= Gary Cartwright =

American journalist (1934–2017)

Gary D. Cartwright (August 10, 1934 – February 22, 2017) was an American journalist who worked for Texas Monthly from the 1970s until the 2010s. He wrote gonzo journalism and was compared to Hunter S. Thompson.

== Biography ==
Cartwright was born on August 10, 1934, in Dallas, and grew up in Royalty through the 1930s; his father operated a Texaco gas station there. His family moved to Arlington during World War II, with his mother working for a dress store there. He studied at the University of Texas at Arlington and the University of Texas at Austin, graduating from Texas Christian University following two years of service in the United States Army.
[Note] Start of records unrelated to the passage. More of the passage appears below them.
(* ===== verification/RowFinish.v ===== *)
(** * The end of a write

    A row holds a list of glyphs; [WriteHelper::Finish] makes it hold the
    glyphs in front of the write, the new ones, and those behind it. *)

From S2P Require Import Prelude TermDispatch TextAttribute Rle Graphemes GraphemeFacts Row RowWrite RowFacts RowInit.
#[local] Open Scope Z_scope.
Implicit Types (r : ROW) (gs front suf : list glyph) (h : WriteHelper).

Record holds r gs : Prop := {
  ho_storage : storage_ok r;
  ho_glyphs : Forall glyph_ok gs;
  ho_cols : Z.of_nat (cols gs) = _columnCount r;
  ho_offsets : _charOffsets r = offsets gs;
  ho_chars : exists junk, _chars r = text gs ++ junk;
  ho_small : zlen (text gs) < 0x8000;
}.

(** A fresh row holds spaces. *)
Lemma init_holds isa r : storage_ok r -> _charsHeap r = None -> exists r', _init isa r = Done r' /\
  holds r' (spaces (Z.to_nat (_columnCount r))) /\ same_members r r' /\ _charsHeap r' = None.
Proof.
  intros Hs Hh. pose proof (so_columns _ Hs) as Hc. pose proof (aligned_columns r Hs). destruct (padded_buffers r Hs) as (H1 & H2 & H3).
  rewrite init_all by done. eexists. split; [reflexivity|]. split; [|by split].
  set (n := Z.to_nat (_columnCount r)). assert (Hcn : _columnCount r = Z.of_nat n) by lia.
  split; cbn.
  - destruct Hs. destruct (aligned_bytes (_columnCount r)). split; cbn; try done; unfold zlen; rewrite length_vector; lia.
  - apply spaces_ok.
  - rewrite cols_spaces. lia.
  - unfold _charOffsets. cbn [_columnCount _charOffsetsBuffer setter ROW_eta]. rewrite take_vector by done. fold n.
    unfold offsets, marks_end. rewrite marks_spaces, text_spaces by lia. unfold zlen. rewrite repeat_length, offsets_vector, Z.add_0_l.
    replace (S n) with (n + 1)%nat by lia. rewrite vector_app. f_equal. cbn. unfold offset_at. rewrite u16_small by lia. f_equal.
  - exists []. unfold _chars. cbn. rewrite Hh, take_vector by lia. fold n. rewrite text_spaces, app_nil_r.
    pose proof (whitespace_vector 0 n) as Hw. rewrite <- Hw. unfold whitespaceData, fill_n. by rewrite Nat2Z.id.
  - rewrite text_spaces. unfold zlen. rewrite repeat_length. lia.
Qed.

Lemma reset_holds isa attr r : storage_ok r -> exists r', Row_Reset isa attr r = Done r' /\ holds r' (spaces (Z.to_nat (_columnCount r))).
Proof.
  intros Hs. unfold Row_Reset. pose proof (so_runs _ Hs) as Hr. destruct (_runs (_attr r)) as [|run runs] eqn:E; [done|]. cbn [deref lookup list_lookup obind].
  match goal with |- context [_init isa ?x] => assert (Hs' : storage_ok x) by (destruct Hs; by split);
    destruct (init_holds isa x Hs' eq_refl) as (r' & H1 & H2 & _) end. by exists r'.
Qed.

Lemma holds_padded b r gs : holds r gs -> holds (SetDoubleBytePadded b r) gs.
Proof. intros [Hs ? ? ? ? ?]. split; try done. by destruct Hs; split. Qed.

Lemma zlen_repeat {A} (x : A) n : zlen (repeat x n) = Z.of_nat n.
Proof. unfold zlen. by rewrite repeat_length. Qed.

(** ** Wrapping arithmetic *)

Lemma u16_add_u64 o x : u16 (o + u64 x) = u16 (o + x).
Proof.
  unfold u16, u64. rewrite (Z.mod_eq x (2 ^ 64)) by lia. replace (o + (x - 2 ^ 64 * (x / 2 ^ 64))) with (o + x + (- (2 ^ 48 * (x / 2 ^ 64))) * 2 ^ 16) by lia.
  by rewrite Z.mod_add by lia.
Qed.

Lemma u64_add_u64 a b : 0 <= a + b < 2 ^ 64 -> u64 (a + u64 b) = a + b.
Proof. intros H. unfold u64. rewrite Z.add_mod_idemp_r by lia. by apply Z.mod_small. Qed.

Lemma shift_marks gs b n : 0 <= b -> 0 <= n -> b + zlen (text gs) < 0x8000 -> n + zlen (text gs) < 0x8000 ->
  map (fun o => u16 (o + u64 (n - b))) (marks_end b gs) = marks_end n gs.
Proof.
  assert (Hone : forall x b n, 0 <= x -> 0 <= n -> n + x < 65536 -> u16 (b + x + u64 (n - b)) = n + x).
  { intros x b' n' ? ? ?. rewrite u16_add_u64. replace (b' + x + (n' - b')) with (n' + x) by lia. apply u16_small. lia. }
  assert (Hdiff : forall k, u64 (n + k - (b + k)) = u64 (n - b)) by (intros; f_equal; lia).
  intros Hb Hn. generalize (Hdiff 0). rewrite !Z.add_0_r. set (d := u64 (n - b)) in *. intros _.
  assert (Hbn : forall x, 0 <= x -> n + x < 65536 -> u16 (b + x + d) = n + x) by (intros; apply Hone; lia). clearbody d. clear Hone Hdiff.
  revert b n Hb Hn Hbn. induction gs as [|[t w] gs IH]; intros b n Hb Hn Hbn Hb2 Hn2.
  - cbn. f_equal. apply Hbn; [apply zlen_nonneg|]. unfold zlen in *. cbn in *. lia.
  - rewrite text_cons, zlen_app in *. cbn [fst] in *. pose proof (zlen_nonneg t). pose proof (zlen_nonneg (text gs)).
    unfold marks_end in *. cbn [marks app map]. f_equal; [specialize (Hbn 0); rewrite !Z.add_0_r in Hbn; apply Hbn; lia|].
    rewrite <- app_assoc, map_app. rewrite <- app_assoc. f_equal.
    + rewrite map_repeat. f_equal. apply Hbn; unfold CharOffsetsTrailer; lia.
    + rewrite text_cons, zlen_app, !Z.add_assoc. cbn [fst]. apply IH; try lia. intros x Hx Hlt. replace (b + zlen t + x) with (b + (zlen t + x)) by lia. rewrite Hbn; lia.
Qed.

(** ** Making room *)

Section Room.
Context (garbage : nat -> Z).

Lemma length_garbage n : length (map garbage (seq 0 n)) = n.
Proof. by rewrite length_map, length_seq. Qed.

(** A list with a prefix and a part at a given place. *)
Lemma split_three (l : list Z) a q t : (a + q + t <= length l)%nat -> exists X Q Y Z, l = X ++ Q ++ Y ++ Z /\ length X = a /\ length Q = q /\ length Y = t.
Proof.
  intros Hl. exists (take a l), (take q (drop a l)), (take t (drop (a + q) l)), (drop (a + q + t) l). split.
  - rewrite <- (take_drop a l) at 1. f_equal. rewrite <- (take_drop q (drop a l)) at 1. f_equal. rewrite drop_drop.
    rewrite <- (take_drop t (drop (a + q) l)) at 1. f_equal. by rewrite drop_drop.
  - rewrite !length_take, !length_drop. lia.
Qed.

(** The text in front and the text behind are kept, with [q] characters
    between them. *)
Lemma move_text_spec r A M T junk q : storage_ok r -> _chars r = A ++ M ++ T ++ junk -> zlen A + Z.of_nat q + zlen T < 0x8000 ->
  exists r' Q junk', move_text garbage (zlen A) (zlen A + Z.of_nat q) (zlen (A ++ M)) (zlen (A ++ M) + zlen T) (zlen A + Z.of_nat q + zlen T) r
    = Done (r', false) /\ _chars r' = A ++ Q ++ T ++ junk' /\ length Q = q /\ _charOffsets r' = _charOffsets r /\ storage_ok r' /\ same_members r r'.
Proof.
  intros Hs Hch Hnew. unfold move_text. replace (zlen (A ++ M) + zlen T - zlen (A ++ M)) with (zlen T) by lia.
  assert (Htail : fetch (_chars r) (zlen (A ++ M)) (zlen T) = Done T) by (rewrite Hch, app_assoc; by apply fetch_mid).
  assert (Hhead : fetch (_chars r) 0 (zlen A) = Done A) by (rewrite Hch; by apply (fetch_mid 0 (zlen A) [])).
  rewrite Htail, Hhead. cbn [obind]. destruct (Z.leb_spec (zlen A + Z.of_nat q + zlen T) (Z.of_nat (length (_chars r)))) as [Hfit|Hbig].
  - destruct (split_three (_chars r) (length A) q (length T)) as (A' & Q & Y & Z' & Hl & HlA & HlQ & HlY); [unfold zlen in *; lia|].
    assert (A' = A) as -> by (rewrite Hch in Hl; by apply app_inj_1 in Hl as [<- _]).
    destruct (store_chars_ok r Hs (zlen A + Z.of_nat q) T (A ++ Q ++ T ++ Z')) as (r1 & -> & H1 & H2 & H3 & H4).
    { rewrite Hl, !(app_assoc A Q). apply store_mid; [|done]. rewrite zlen_app. unfold zlen in *. lia. }
    by exists r1, Q, Z'.
  - rewrite Z.gtb_ltb, (proj2 (Z.ltb_ge _ _)) by lia.
    match goal with |- context [seq 0 ?n] => set (cap := n) end.
    destruct (split_three (map garbage (seq 0 cap)) (length A) q (length T)) as (A' & Q & Y & Z' & -> & HlA & HlQ & HlY);
      [rewrite length_garbage; unfold cap, zlen in *; lia|].
    pose proof (store_mid 0 [] A A' (Q ++ Y ++ Z') eq_refl HlA) as Hst. cbn [app] in Hst. rewrite Hst. cbn [obind].
    rewrite !(app_assoc A Q), store_mid by (rewrite ?zlen_app; unfold zlen in *; lia). cbn [obind].
    eexists _, Q, Z'. split; [reflexivity|]. unfold _chars. cbn. split_and!; [by rewrite <- app_assoc|done|done|by destruct Hs; split|by split].
Qed.

Lemma char_size r X base suf : storage_ok r -> _charOffsets r = X ++ marks_end base suf -> _charSize r = Done (base + zlen (text suf)).
Proof.
  intros Hs Hof. unfold _charSize. pose proof (f_equal (@length Z) Hof) as Hl. rewrite (length_offsets_span r Hs) in Hl.
  rewrite Hof. unfold marks_end in *. rewrite !length_app in Hl. cbn in Hl. destruct Hs.
  replace (_columnCount r) with (Z.of_nat (length (X ++ marks base suf))) by (rewrite length_app; lia).
  apply element_lookup. rewrite app_assoc. apply list_lookup_middle. done.
Qed.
Encouraged by an English teacher at Arlington High School, which Cartwright attended, Cartwright began working in journalism in the 1950s. His first job in journalism was writing for the Fort Worth Star-Telegram. He later worked for the Fort Worth Press, where he was nicknamed "Jap" due to being mistaken for an Asian American intern by a colleague. Ann Richards also called him the nickname, which she purposefully avoided doing during her tenure as Governor of Texas.

In Cartwight's obituary in The New York Times, he was compared to Hunter S. Thompson, as he wrote gonzo journalism. Previously a writer for Harper's Magazine and Sports Illustrated, he wrote for Texas Monthly from 1975 until his 2010 retirement. One of his first articles covered investigator Jay J. Armes, and his most noted articles covered the trial of Jack Ruby. Also a novelist and screenwriter, he coauthored the scripts of J. W. Coop (1971), A Pair of Aces (1990), and Pancho, Billy and Esmerelda (1994). He also taught journalism to Nicholas Lemann.

Cartwright retired in 2010. In 1998, he suffered a heart attack. Following his recovery, he wrote HeartWiseGuy, a memoir about his sex life as an old man. In 2015, he published The Best I Recall, also a memoir. His work was included in Lone Star Literature, an anthology published in 2003.

Cartwright married designer named Barbara and had two children with her, one dying of leukemia in 1997. On February 10, 2017, he was hospitalized from a fall which left him on the floor undiscovered for several days. He died on February 22, aged 82, which was announced by his friend, writer Jan Reid. He was buried on March 4, in the Texas State Cemetery, which was followed by a wake at Scholz Garten.